> **WHAT YOU ARE ASKED TO DO**
Among the records that follow, set down only the lines from the one containing "Definition unseal (token" to the one containing "else Ok (open_token (codepoints token))", both included, exactly.

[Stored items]

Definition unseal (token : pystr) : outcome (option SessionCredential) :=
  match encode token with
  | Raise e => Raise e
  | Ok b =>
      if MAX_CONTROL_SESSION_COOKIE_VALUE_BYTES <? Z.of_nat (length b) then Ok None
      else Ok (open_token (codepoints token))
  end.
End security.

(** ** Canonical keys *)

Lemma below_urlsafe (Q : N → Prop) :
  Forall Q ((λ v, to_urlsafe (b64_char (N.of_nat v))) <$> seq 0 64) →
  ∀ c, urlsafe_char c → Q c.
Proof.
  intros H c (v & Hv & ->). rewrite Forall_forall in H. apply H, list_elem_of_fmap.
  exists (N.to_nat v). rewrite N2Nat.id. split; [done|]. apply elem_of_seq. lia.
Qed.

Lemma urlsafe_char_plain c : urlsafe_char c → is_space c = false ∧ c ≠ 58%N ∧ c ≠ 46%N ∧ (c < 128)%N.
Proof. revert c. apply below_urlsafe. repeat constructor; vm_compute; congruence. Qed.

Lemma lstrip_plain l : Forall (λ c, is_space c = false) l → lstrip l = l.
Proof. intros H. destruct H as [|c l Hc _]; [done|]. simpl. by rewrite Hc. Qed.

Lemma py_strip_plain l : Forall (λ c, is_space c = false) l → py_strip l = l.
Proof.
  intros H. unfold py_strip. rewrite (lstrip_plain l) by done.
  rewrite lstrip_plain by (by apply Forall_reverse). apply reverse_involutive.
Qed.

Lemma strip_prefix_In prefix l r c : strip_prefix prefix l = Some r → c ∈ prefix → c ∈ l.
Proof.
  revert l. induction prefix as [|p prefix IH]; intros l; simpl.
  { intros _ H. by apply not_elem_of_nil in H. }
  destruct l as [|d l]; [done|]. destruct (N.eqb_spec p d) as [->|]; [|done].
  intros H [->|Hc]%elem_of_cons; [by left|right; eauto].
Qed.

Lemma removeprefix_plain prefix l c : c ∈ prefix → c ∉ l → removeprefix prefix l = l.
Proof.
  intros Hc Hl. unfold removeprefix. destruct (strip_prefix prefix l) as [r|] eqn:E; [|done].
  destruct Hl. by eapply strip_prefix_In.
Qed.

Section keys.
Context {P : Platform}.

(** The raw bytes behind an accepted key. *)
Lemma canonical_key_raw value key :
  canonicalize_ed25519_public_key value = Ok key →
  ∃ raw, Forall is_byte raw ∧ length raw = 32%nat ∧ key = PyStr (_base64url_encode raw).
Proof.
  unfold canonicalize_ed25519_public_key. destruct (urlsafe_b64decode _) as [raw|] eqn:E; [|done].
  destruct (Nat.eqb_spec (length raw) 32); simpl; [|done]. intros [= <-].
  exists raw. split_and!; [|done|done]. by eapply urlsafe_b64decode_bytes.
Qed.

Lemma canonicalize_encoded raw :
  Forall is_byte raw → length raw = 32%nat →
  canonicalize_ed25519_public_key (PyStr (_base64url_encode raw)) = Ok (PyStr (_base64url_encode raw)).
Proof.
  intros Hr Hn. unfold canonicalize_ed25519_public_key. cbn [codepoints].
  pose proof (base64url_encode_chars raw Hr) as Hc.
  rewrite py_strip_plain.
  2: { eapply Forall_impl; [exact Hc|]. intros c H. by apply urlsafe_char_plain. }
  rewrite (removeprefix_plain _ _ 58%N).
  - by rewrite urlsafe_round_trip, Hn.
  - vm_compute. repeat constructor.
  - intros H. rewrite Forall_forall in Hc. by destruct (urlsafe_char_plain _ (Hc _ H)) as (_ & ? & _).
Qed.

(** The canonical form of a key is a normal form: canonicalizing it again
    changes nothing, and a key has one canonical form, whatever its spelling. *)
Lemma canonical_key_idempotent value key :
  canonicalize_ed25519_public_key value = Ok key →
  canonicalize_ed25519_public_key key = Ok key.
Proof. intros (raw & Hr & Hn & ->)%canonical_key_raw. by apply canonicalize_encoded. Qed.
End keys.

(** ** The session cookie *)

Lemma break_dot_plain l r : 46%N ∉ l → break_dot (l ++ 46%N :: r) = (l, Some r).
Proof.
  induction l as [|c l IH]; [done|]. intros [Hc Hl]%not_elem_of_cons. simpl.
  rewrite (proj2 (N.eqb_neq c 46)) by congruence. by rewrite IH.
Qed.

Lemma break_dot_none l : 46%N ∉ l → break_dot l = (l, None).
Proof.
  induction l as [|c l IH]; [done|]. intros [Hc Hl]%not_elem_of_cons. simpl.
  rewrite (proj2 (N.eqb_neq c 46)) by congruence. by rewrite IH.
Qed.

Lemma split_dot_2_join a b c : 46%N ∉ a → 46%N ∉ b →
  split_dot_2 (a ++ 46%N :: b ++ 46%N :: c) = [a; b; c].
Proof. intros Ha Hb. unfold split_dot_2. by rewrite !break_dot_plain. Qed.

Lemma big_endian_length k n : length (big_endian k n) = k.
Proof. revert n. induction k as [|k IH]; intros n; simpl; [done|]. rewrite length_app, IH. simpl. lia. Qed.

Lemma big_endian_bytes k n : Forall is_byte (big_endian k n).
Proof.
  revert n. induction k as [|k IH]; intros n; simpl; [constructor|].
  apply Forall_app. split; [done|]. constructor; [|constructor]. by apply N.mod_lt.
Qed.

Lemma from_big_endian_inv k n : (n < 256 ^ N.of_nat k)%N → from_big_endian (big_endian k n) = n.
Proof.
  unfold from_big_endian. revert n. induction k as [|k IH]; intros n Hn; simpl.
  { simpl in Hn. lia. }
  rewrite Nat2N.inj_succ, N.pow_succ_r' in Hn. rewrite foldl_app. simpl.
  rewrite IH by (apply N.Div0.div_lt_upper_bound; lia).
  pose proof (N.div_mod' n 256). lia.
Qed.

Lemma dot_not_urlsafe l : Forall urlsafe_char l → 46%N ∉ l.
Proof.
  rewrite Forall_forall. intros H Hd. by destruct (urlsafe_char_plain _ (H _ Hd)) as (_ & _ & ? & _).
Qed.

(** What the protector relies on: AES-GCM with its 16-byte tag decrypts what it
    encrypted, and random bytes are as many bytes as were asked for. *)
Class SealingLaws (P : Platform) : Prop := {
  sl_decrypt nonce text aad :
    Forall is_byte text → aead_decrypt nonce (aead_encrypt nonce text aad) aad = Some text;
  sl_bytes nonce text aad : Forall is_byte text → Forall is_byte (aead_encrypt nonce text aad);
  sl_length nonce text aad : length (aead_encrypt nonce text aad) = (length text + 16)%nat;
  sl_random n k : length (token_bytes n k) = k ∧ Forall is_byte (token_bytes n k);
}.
* * *
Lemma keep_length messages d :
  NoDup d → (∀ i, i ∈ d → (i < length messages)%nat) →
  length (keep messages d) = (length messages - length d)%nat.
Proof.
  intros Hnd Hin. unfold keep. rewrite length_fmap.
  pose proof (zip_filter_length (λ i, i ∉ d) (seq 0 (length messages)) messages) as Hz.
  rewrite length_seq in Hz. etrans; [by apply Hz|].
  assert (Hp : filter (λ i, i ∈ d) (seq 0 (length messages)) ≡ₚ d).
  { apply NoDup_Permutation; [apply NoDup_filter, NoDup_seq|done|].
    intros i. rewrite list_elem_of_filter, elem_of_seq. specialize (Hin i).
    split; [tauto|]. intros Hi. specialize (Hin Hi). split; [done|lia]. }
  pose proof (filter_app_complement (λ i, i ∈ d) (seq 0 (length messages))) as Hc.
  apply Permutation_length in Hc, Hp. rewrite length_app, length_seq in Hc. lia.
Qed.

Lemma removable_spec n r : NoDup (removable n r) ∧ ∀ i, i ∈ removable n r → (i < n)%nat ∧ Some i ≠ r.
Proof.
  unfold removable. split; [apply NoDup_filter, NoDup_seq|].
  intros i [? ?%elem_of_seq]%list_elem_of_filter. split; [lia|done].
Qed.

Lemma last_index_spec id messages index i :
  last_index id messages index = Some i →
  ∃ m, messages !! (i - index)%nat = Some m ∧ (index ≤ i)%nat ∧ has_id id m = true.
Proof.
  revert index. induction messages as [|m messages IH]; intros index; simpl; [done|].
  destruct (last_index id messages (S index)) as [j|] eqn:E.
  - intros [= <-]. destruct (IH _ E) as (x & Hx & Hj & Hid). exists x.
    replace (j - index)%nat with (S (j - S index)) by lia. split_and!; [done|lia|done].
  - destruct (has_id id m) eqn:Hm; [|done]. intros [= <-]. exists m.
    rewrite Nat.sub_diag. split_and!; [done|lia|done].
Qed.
* * *
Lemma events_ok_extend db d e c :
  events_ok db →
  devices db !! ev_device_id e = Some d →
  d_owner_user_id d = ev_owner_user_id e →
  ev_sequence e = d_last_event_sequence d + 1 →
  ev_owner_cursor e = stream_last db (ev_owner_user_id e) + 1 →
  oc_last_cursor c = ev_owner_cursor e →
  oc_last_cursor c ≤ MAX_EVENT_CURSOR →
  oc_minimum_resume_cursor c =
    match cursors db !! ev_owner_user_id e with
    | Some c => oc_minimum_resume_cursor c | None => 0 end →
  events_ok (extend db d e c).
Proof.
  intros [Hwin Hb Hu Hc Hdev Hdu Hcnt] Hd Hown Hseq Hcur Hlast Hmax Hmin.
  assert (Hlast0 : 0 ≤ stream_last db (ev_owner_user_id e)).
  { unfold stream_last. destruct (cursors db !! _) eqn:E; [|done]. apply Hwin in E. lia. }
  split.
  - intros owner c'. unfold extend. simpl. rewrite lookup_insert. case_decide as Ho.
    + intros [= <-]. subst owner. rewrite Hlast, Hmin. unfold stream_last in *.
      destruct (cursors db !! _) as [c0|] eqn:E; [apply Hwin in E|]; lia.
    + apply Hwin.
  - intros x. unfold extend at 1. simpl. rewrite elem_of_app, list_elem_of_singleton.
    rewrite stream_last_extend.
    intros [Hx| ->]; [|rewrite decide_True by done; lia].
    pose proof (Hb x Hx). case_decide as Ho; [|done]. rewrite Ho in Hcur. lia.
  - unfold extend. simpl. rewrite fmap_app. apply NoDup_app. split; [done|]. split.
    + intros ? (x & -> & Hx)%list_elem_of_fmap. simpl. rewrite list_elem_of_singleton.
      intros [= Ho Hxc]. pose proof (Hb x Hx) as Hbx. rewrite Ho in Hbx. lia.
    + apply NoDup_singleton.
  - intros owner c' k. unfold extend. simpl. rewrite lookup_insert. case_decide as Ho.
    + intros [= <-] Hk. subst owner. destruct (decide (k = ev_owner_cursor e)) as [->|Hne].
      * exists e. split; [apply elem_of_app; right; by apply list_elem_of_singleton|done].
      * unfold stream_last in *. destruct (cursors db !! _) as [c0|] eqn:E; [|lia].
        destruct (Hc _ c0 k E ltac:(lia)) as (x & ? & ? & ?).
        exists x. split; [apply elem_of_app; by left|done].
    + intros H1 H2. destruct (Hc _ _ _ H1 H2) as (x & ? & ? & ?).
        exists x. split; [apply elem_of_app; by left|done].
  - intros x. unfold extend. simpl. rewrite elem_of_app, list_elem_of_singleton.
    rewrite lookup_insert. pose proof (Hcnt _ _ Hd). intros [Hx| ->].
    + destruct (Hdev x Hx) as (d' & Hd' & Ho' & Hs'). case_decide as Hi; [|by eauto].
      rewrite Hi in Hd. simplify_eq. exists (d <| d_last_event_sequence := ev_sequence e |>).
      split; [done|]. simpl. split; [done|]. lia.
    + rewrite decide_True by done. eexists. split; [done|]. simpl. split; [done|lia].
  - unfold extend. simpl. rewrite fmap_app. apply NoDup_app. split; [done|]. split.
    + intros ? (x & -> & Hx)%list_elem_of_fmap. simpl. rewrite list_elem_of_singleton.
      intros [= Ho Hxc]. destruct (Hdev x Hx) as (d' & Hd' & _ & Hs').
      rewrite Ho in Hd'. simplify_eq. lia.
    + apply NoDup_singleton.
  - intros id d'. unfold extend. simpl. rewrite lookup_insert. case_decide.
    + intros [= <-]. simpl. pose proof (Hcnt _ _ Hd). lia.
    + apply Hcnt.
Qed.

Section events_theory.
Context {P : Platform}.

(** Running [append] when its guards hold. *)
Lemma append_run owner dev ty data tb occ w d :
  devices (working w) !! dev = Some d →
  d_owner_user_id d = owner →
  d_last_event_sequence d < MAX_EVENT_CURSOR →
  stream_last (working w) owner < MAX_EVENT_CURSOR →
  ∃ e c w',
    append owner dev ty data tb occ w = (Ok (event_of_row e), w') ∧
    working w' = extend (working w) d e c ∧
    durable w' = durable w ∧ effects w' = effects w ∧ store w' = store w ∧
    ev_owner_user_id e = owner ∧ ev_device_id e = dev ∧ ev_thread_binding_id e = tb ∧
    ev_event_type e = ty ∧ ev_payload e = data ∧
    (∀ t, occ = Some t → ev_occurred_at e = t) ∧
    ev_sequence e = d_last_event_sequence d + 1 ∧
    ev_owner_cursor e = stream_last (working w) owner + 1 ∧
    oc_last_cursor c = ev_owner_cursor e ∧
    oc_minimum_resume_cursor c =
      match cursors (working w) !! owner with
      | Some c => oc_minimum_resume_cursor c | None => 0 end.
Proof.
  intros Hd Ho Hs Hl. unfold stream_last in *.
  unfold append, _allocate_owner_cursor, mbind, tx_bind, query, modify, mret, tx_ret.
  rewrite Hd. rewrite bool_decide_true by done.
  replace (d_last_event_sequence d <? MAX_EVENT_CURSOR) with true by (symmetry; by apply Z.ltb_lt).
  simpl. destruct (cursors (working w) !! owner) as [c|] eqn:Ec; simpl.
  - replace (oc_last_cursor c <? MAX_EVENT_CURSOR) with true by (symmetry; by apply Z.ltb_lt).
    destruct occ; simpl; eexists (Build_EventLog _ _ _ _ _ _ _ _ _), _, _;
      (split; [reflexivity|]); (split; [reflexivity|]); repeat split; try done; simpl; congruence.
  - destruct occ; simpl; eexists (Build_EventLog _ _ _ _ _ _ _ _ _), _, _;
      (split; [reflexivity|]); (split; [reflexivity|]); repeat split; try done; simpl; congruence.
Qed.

> **REPLY**
Definition unseal (token : pystr) : outcome (option SessionCredential) :=
  match encode token with
  | Raise e => Raise e
  | Ok b =>
      if MAX_CONTROL_SESSION_COOKIE_VALUE_BYTES <? Z.of_nat (length b) then Ok None
      else Ok (open_token (codepoints token))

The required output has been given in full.